(* ===== verification/PoolReload.v ===== *)
(** The live set under reloads and refreshes: the writes of [apply] and of a
    refresh as steps, in any order a run may take them. *)

From Stdlib Require Import String.
From stdpp Require Import relations sorting.
From S2P Require Import Prelude Errors Text Net Routes Protocol Forwarding.
From S2P Require Import Health Balancer BalancerSpec.

#[local] Set Default Proof Using "Type".

Section live.
Context (domain_to_ascii : str → string + str).
Abbreviation assemble := (assemble domain_to_ascii).
Abbreviation patch_set := (patch_set domain_to_ascii).

(** ** What an assembled set keeps of its configuration *)

Definition prio_le (p q : PoolWithStrategy) : Prop := pool_priority (config p) ≤ pool_priority (config q).

Lemma insert_pool_Permutation p pools : insert_pool p pools ≡ₚ p :: pools.
Proof.
  induction pools as [|q pools IH]; cbn; [done|]. destruct (_ <=? _); [done|]. rewrite IH. by constructor.
Qed.

Lemma sort_Permutation pools : sort_by_priority pools ≡ₚ pools.
Proof. induction pools as [|p pools IH]; cbn; [done|]. by rewrite insert_pool_Permutation, IH. Qed.

Lemma insert_pool_Sorted p pools : StronglySorted prio_le pools → StronglySorted prio_le (insert_pool p pools).
Proof.
  induction 1 as [|q pools Hs IH Hq]; cbn; [by repeat constructor|].
  destruct (Z.leb_spec (pool_priority (config p)) (pool_priority (config q))) as [Hle|Hlt].
  - constructor; [by constructor|]. constructor; [done|]. eapply Forall_impl; [exact Hq|].
    unfold prio_le. lia.
  - constructor; [done|]. rewrite insert_pool_Permutation. constructor; [unfold prio_le; lia|done].
Qed.

Lemma sort_Sorted pools : StronglySorted prio_le (sort_by_priority pools).
Proof. induction pools; cbn; [constructor|by apply insert_pool_Sorted]. Qed.

Lemma sort_sorted pools : StronglySorted prio_le pools → sort_by_priority pools = pools.
Proof.
  induction 1 as [|p pools _ IH Hp]; cbn; [done|]. unfold sort_by_priority in IH. rewrite IH.
  destruct pools as [|q pools]; [done|]. cbn. inversion_clear Hp as [|? ? Hpq _]. unfold prio_le in Hpq.
  by destruct (Z.leb_spec (pool_priority (config p)) (pool_priority (config q))); [|lia].
Qed.

Lemma with_strategy_config e p : with_strategy domain_to_ascii e = inr p → config p = e.1 ∧ server_groups p = e.2.
Proof. destruct e as [pool gs]. cbn. rewrite sum_bind_inr. by intros (ds & _ & [= <-]). Qed.

Lemma mapM_configs pools ps : mapM (with_strategy domain_to_ascii) pools = inr ps → config <$> ps = pools.*1.
Proof.
  intros Hf%mapM_inr. induction Hf as [|e p pools ps He _ IH]; [done|]. cbn.
  destruct (with_strategy_config _ _ He) as [-> _]. by f_equal.
Qed.

Lemma assemble_configs pools set : assemble pools = inr set →
  StronglySorted prio_le (set_pools set) ∧ config <$> set_pools set ≡ₚ pools.*1.
Proof.
  unfold Balancer.assemble. rewrite sum_bind_inr. intros (ps & Eps & E). rewrite sum_bind_inr in E.
  destruct E as (t & Et & [= <-]). cbn. split; [apply sort_Sorted|].
  by rewrite <-(mapM_configs _ _ Eps), (sort_Permutation ps).
Qed.

Lemma default_indexes_configs pools pools' : config <$> pools = config <$> pools' →
  default_indexes pools = default_indexes pools'.
Proof.
  assert (Hg : ∀ n pools, omap (λ e : nat * PoolWithStrategy, if is_conditional (config e.2) then None else Some e.1)
      (imap (λ i p, (n + i, p)%nat) pools)
    = omap (λ e : nat * UpstreamPool, if is_conditional e.2 then None else Some e.1)
      (imap (λ i c, (n + i, c)%nat) (config <$> pools))).
  { intros n l. revert n. induction l as [|p l IH]; intros n; [done|]. cbn.
    destruct (is_conditional (config p)) eqn:Ec;
      (rewrite (imap_ext _ (λ i p, (S n + i, p)%nat)) by (intros; cbn; f_equal; lia);
       rewrite (imap_ext ((λ i c, (n + i, c)%nat) ∘ S) (λ i c, (S n + i, c)%nat)) by (intros; cbn; f_equal; lia);
       by rewrite IH). }
  intros E. unfold default_indexes. pose proof (Hg 0%nat pools) as H1. pose proof (Hg 0%nat pools') as H2.
  cbn in H1, H2. rewrite E in H1. etrans; [exact H1|]. by symmetry.
Qed.

Lemma mapM_with_strategy_ok pools : (∀ e, e ∈ pools → ∃ ds, normalized_domains domain_to_ascii e.1 = inr ds) →
  ∃ ps, mapM (with_strategy domain_to_ascii) pools = inr ps.
Proof.
  induction pools as [|[c gs] pools IH]; intros Hok; [by exists []|].
  destruct (Hok (c, gs)) as [ds Eds]; [by left|]. destruct IH as [ps Eps]; [intros e He; apply Hok; by right|].
  cbn [mapM with_strategy]. cbn in Eds. rewrite Eds. cbn [mbind sum_bind]. rewrite Eps. by eexists.
Qed.

(** A refresh changes addresses, and nothing a query is routed by. *)
Lemma patch_keeps_routes pools current new patched :
  assemble pools = inr current → patch_set current new = inr patched →
  config <$> set_pools patched = config <$> set_pools current
  ∧ set_routes patched = set_routes current ∧ default_pools patched = default_pools current.
Proof.
  intros Ha Hp. destruct (assemble_configs _ _ Ha) as [Hs _].
  destruct (assemble_ok _ _ _ Ha) as [Hb Hd]. destruct (assemble_ok _ _ _ Hp) as [Hb' Hd'].
  assert (Hc : config <$> set_pools patched = config <$> set_pools current).
  { unfold Balancer.patch_set, Balancer.assemble in Hp. rewrite sum_bind_inr in Hp. destruct Hp as (ps & Eps & E).
    rewrite sum_bind_inr in E. destruct E as (t & _ & [= <-]). cbn.
    apply mapM_configs in Eps. rewrite <-list_fmap_compose in Eps. cbn in Eps.
    change (config <$> ps = config <$> set_pools current) in Eps. rewrite <-Eps, sort_sorted; [done|].
    clear -Hs Eps. revert ps Eps. induction Hs as [|p l _ IH Hp]; intros [|q ps] E; try done; [constructor|].
    injection E as Eq E. constructor; [by apply IH|]. apply Forall_forall. intros r Hr.
    assert (Hin : config r ∈ config <$> l) 
      by (change (list_fmap _ _ config ps = config <$> l) in E; rewrite <-E; by apply list_elem_of_fmap_2).
    apply list_elem_of_fmap in Hin as (r' & Er & Hr'). rewrite Forall_forall in Hp.
    specialize (Hp r' Hr'). unfold prio_le in *. by rewrite Eq, Er. }
  split_and!; [done| |].
  - rewrite Hc, Hb in Hb'. by injection Hb'.
  - rewrite Hd, Hd'. by apply default_indexes_configs.
Qed.

(** ** The fast path of a view *)

(** The view the routes of a set give a name, for clients of a group. *)
Definition routed_view (set : PoolSet) (domain : str) (group : option Z) : Z :=
  match group, returned (routes_lookup (set_routes set) domain group) with
  | Some _, Some (_, r) => route_view r
  | _, _ => 0
  end.

Lemma no_group_no_view pools set domain group : assemble pools = inr set →
  has_group_routes (set_routes set) = false → routed_view set domain group = 0.
Proof.
  intros Ha Hg. destruct (assemble_ok _ _ _ Ha) as [Hb _]. unfold routed_view.
  destruct group as [g|]; [|done]. rewrite (routes_lookup_eq _ _ _ _ _ Hb).
  destruct (lowered_name domain) as [name| |]; cbn [mbind outcome_bind returned]; [|done..].
  unfold route_of. destruct (most_specific _ _ _ _) as [found|] eqn:E; cbn; [|done].
  destruct (_ !! found.1); cbn; [|done].
  unfold most_specific in E. apply head_Some_elem_of, list_elem_of_omap in E as (d & _ & E).
  unfold owner in E. destruct (_ ≫= _) as [f|] eqn:F; [|by apply fmap_Some in E as (i & _ & ->)].
  exfalso. cbn [mbind option_bind] in F. destruct (u32_try_from g) as [h|]; cbn in F; [|done].
  apply fmap_Some in F as (i & Hc & _). apply claimed_Some in Hc as (p & Hp & Hr).
  enough (has_group_routes (set_routes set) = true) by congruence.
  apply (tb_groups _ _ _ (proj1 (build_ok _ _ _ Hb))). exists p. split; [by eapply list_elem_of_lookup_2|].
  unfold routes_domain in Hr. destruct (normalized_domains domain_to_ascii p) as [|ds] eqn:En; [done|].
  apply andb_true_iff in Hr as [Hd%bool_decide_eq_true Hs%bool_decide_eq_true]. split.
  - unfold is_conditional. destruct (pool_domains p) eqn:Ep; [|done].
    unfold normalized_domains in En. rewrite Ep in En. injection En as <-. by inversion Hd.
  - intros E'. rewrite E' in Hs. by inversion Hs.
Qed.

(** ** Reloads and refreshes as steps *)

(** How far a reload is; reloads take turns. *)
Inductive Reloading := Idle | Raised (set : PoolSet) | Swapped (set : PoolSet).

(** The manager, the reload and the sets the refreshes under way started from. *)
Record Managed := mkManaged { manager : PoolManager; reloading : Reloading; refreshing : list (nat * PoolSet) }.

Inductive managed_step : Managed → Managed → Prop :=
  | step_raise pm refreshes pools set : assemble pools = inr set →
      managed_step (mkManaged pm Idle refreshes) (mkManaged (raise_flag pm set) (Raised set) refreshes)
  | step_swap pm refreshes set :
      managed_step (mkManaged pm (Raised set) refreshes) (mkManaged (swap_set pm set) (Swapped set) refreshes)
  | step_lower pm refreshes set :
      managed_step (mkManaged pm (Swapped set) refreshes) (mkManaged (lower_flag pm set) Idle refreshes)
  | step_refresh pm r refreshes :
      managed_step (mkManaged pm r refreshes) (mkManaged pm r ((version pm, live pm) :: refreshes))
  | step_patch pm r refreshes before after v current new patched :
      refreshes = before ++ (v, current) :: after → patch_set current new = inr patched →
      managed_step (mkManaged pm r refreshes) (mkManaged (compare_and_swap pm v patched) r (before ++ after)).

Record managed_ok (m : Managed) : Prop := {
  mo_built : ∃ pools, assemble pools = inr (live (manager m));
  mo_flag : has_group_routes (set_routes (live (manager m))) = true → group_flag (manager m) = true;
  mo_reload : match reloading m with
    | Idle => True
    | Raised set => (∃ pools, assemble pools = inr set) ∧
        (has_group_routes (set_routes set) = true → group_flag (manager m) = true)
    | Swapped set => has_group_routes (set_routes (live (manager m))) = has_group_routes (set_routes set)
    end;
  mo_refresh : Forall (λ e : nat * PoolSet, (e.1 ≤ version (manager m))%nat
    ∧ (e.1 = version (manager m) → e.2 = live (manager m))) (refreshing m);
}.

Lemma refreshes_older pm set refreshes :
  Forall (λ e : nat * PoolSet, (e.1 ≤ version pm)%nat ∧ (e.1 = version pm → e.2 = live pm)) refreshes →
  Forall (λ e : nat * PoolSet, (e.1 ≤ S (version pm))%nat ∧ (e.1 = S (version pm) → e.2 = set)) refreshes.
Proof. intros Hf. eapply Forall_impl; [exact Hf|]. cbn. intros e [? _]. split; lia. Qed.

Lemma managed_step_ok m m' : managed_step m m' → managed_ok m → managed_ok m'.
Proof.
  intros Hs [Hb Hf Hr Hp]. destruct Hs as [pm rs pools set Ha|pm rs set|pm rs set|pm r rs|pm r rs l1 l2 v c new patched -> Hpatch];
    cbn [manager reloading refreshing] in *.
  - split; cbn; [done|by intros ->%Hf| |done]. split; [by exists pools|]. intros ->. apply orb_true_r.
  - destruct Hr as [Hset Hflag]. split; cbn; [done..|]. by apply refreshes_older.
  - split; cbn; [done| |done..]. intros Hg. by rewrite Hf, <-Hr, Hg.
  - split; cbn; [done..|]. constructor; [cbn; split; [lia|done]|done].
  - assert (Hp' := Hp). apply Forall_app in Hp' as [Hp1 [[Hv Hc] Hp2]%Forall_cons]. cbn in Hv, Hc.
    assert (Hrest : Forall (λ e : nat * PoolSet, (e.1 ≤ version pm)%nat ∧ (e.1 = version pm → e.2 = live pm)) (l1 ++ l2))
      by by apply Forall_app.
    unfold compare_and_swap. destruct (Nat.eqb_spec (version pm) v) as [<-|]; [|by split].
    specialize (Hc eq_refl). subst c. destruct Hb as [pools Ha].
    destruct (patch_keeps_routes _ _ _ _ Ha Hpatch) as (_ & Er & _).
    split; cbn; rewrite ?Er; [by eexists|done..|by apply refreshes_older].
Qed.

(** Started at the version the set was built with. *)
Definition managed_start (m : Managed) : Prop :=
  ∃ pools set, assemble pools = inr set
    ∧ m = mkManaged (mkManager 0 set (has_group_routes (set_routes set))) Idle [].

Lemma managed_reachable m0 m : managed_start m0 → rtc managed_step m0 m → managed_ok m.
Proof.
  intros (pools & set & Ha & ->) Hs.
  assert (H0 : managed_ok (mkManaged (mkManager 0 set (has_group_routes (set_routes set))) Idle [])).
  { split; cbn; [by exists pools|done|done|constructor]. }
  revert H0. induction Hs as [|x y z Hxy _ IH]; [done|]. intros Hx. apply IH. by eapply managed_step_ok.
Qed.

Lemma view_exact m domain group : managed_ok m → group_flag (manager m) = false →
  routed_view (live (manager m)) domain group = 0.
Proof.
  intros [[pools Ha] Hf _ _] Hflag. apply (no_group_no_view _ _ _ _ Ha).
  destruct (has_group_routes _); [|done]. rewrite Hf in Hflag; done.
Qed.

(** C29: In every order of the writes of reloads and refreshes, the flag is never down while the
    live set routes a domain for a group, and the view of a name, for which the flag is read
    first and the set later, is the one the live set's routes gave it when the flag was read or
    when the set was: the check of the flag never sends a client to another view. *)
Theorem view_is_routed m0 m1 m2 domain group :
  managed_start m0 → rtc managed_step m0 m1 → rtc managed_step m1 m2 →
  (has_group_routes (set_routes (live (manager m1))) = true → group_flag (manager m1) = true)
  ∧ ∃ m, (m = m1 ∨ m = m2)
    ∧ view_from (group_flag (manager m1)) (live (manager m2)) domain group = routed_view (live (manager m)) domain group.
Proof.
  intros H0 H1 H2. pose proof (managed_reachable _ _ H0 H1) as Hok. split; [apply Hok|].
  unfold view_from. destruct group as [g|]; cbn [negb orb]; [|exists m1; split; [by left|done]].
  rewrite bool_decide_false by done. destruct (group_flag (manager m1)) eqn:Ef; cbn [negb orb].
  - exists m2. split; [by right|]. unfold routed_view. by destruct (returned _) as [[]|].
  - exists m1. split; [by left|]. by rewrite view_exact.
Qed.

End live.

(** ** Example *)

Definition lab_pools : list (UpstreamPool * list ServerGroup) :=
  [(default_pool, [mkGroup [] [example_udp 1] Literal]); (lab, [mkGroup [] [example_udp 2] Literal])].
Definition lab_set : PoolSet :=
  match Balancer.assemble no_idna lab_pools with inr set => set | inl _ => mkSet [] (example_table []) [] end.
Definition lab_managed (flag : bool) (set : PoolSet) (v : nat) (r : Reloading) : Managed :=
  mkManaged (mkManager v set flag) r [].

Lemma lab_assembled : Balancer.assemble no_idna lab_pools = inr lab_set.
Proof.
  unfold lab_set. destruct (Balancer.assemble no_idna lab_pools) eqn:E; [|done].
  assert (Hok : match Balancer.assemble no_idna lab_pools with inl _ => false | inr _ => true end = true)
    by by vm_compute.
  by rewrite E in Hok.
Qed.

(** A reload to the lab's routes, between the raising of the flag and the swap. *)
Lemma view_is_routed_witness :
  let m0 := lab_managed false example_set 0 Idle in
  let m1 := lab_managed true example_set 0 (Raised lab_set) in
  let m2 := lab_managed true lab_set 1 (Swapped lab_set) in
  view_from (group_flag (manager m1)) (live (manager m2)) (of_string "lab.corp.example") (Some 7) = 7
  ∧ (has_group_routes (set_routes (live (manager m1))) = true → group_flag (manager m1) = true)
  ∧ ∃ m, (m = m1 ∨ m = m2)
    ∧ view_from (group_flag (manager m1)) (live (manager m2)) (of_string "lab.corp.example") (Some 7)
      = routed_view (live (manager m)) (of_string "lab.corp.example") (Some 7).
Proof.
  assert (Hl : has_group_routes (set_routes lab_set) = true) by by vm_compute.
  assert (He : has_group_routes (set_routes example_set) = false) by by vm_compute.
  split; [by vm_compute|]. apply (view_is_routed no_idna (lab_managed false example_set 0 Idle)).
  - exists example_pools, example_set. split; [apply example_assembled|]. by rewrite He.
  - apply rtc_once. pose proof (step_raise no_idna (mkManager 0 example_set false) [] _ _ lab_assembled) as Hs.
    unfold raise_flag in Hs. cbn in Hs. by rewrite Hl in Hs.
  - apply rtc_once. apply (step_swap no_idna (mkManager 0 example_set true) [] lab_set).
Defined.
★ ★ ★ ★ ★
- [Exercise]:
Where does the string "Require" occur in the data above? Copy every line that holds it.

- [Output for this exercise]:
From Stdlib Require Import String.
From stdpp Require Import relations sorting.
From S2P Require Import Prelude Errors Text Net Routes Protocol Forwarding.
From S2P Require Import Health Balancer BalancerSpec.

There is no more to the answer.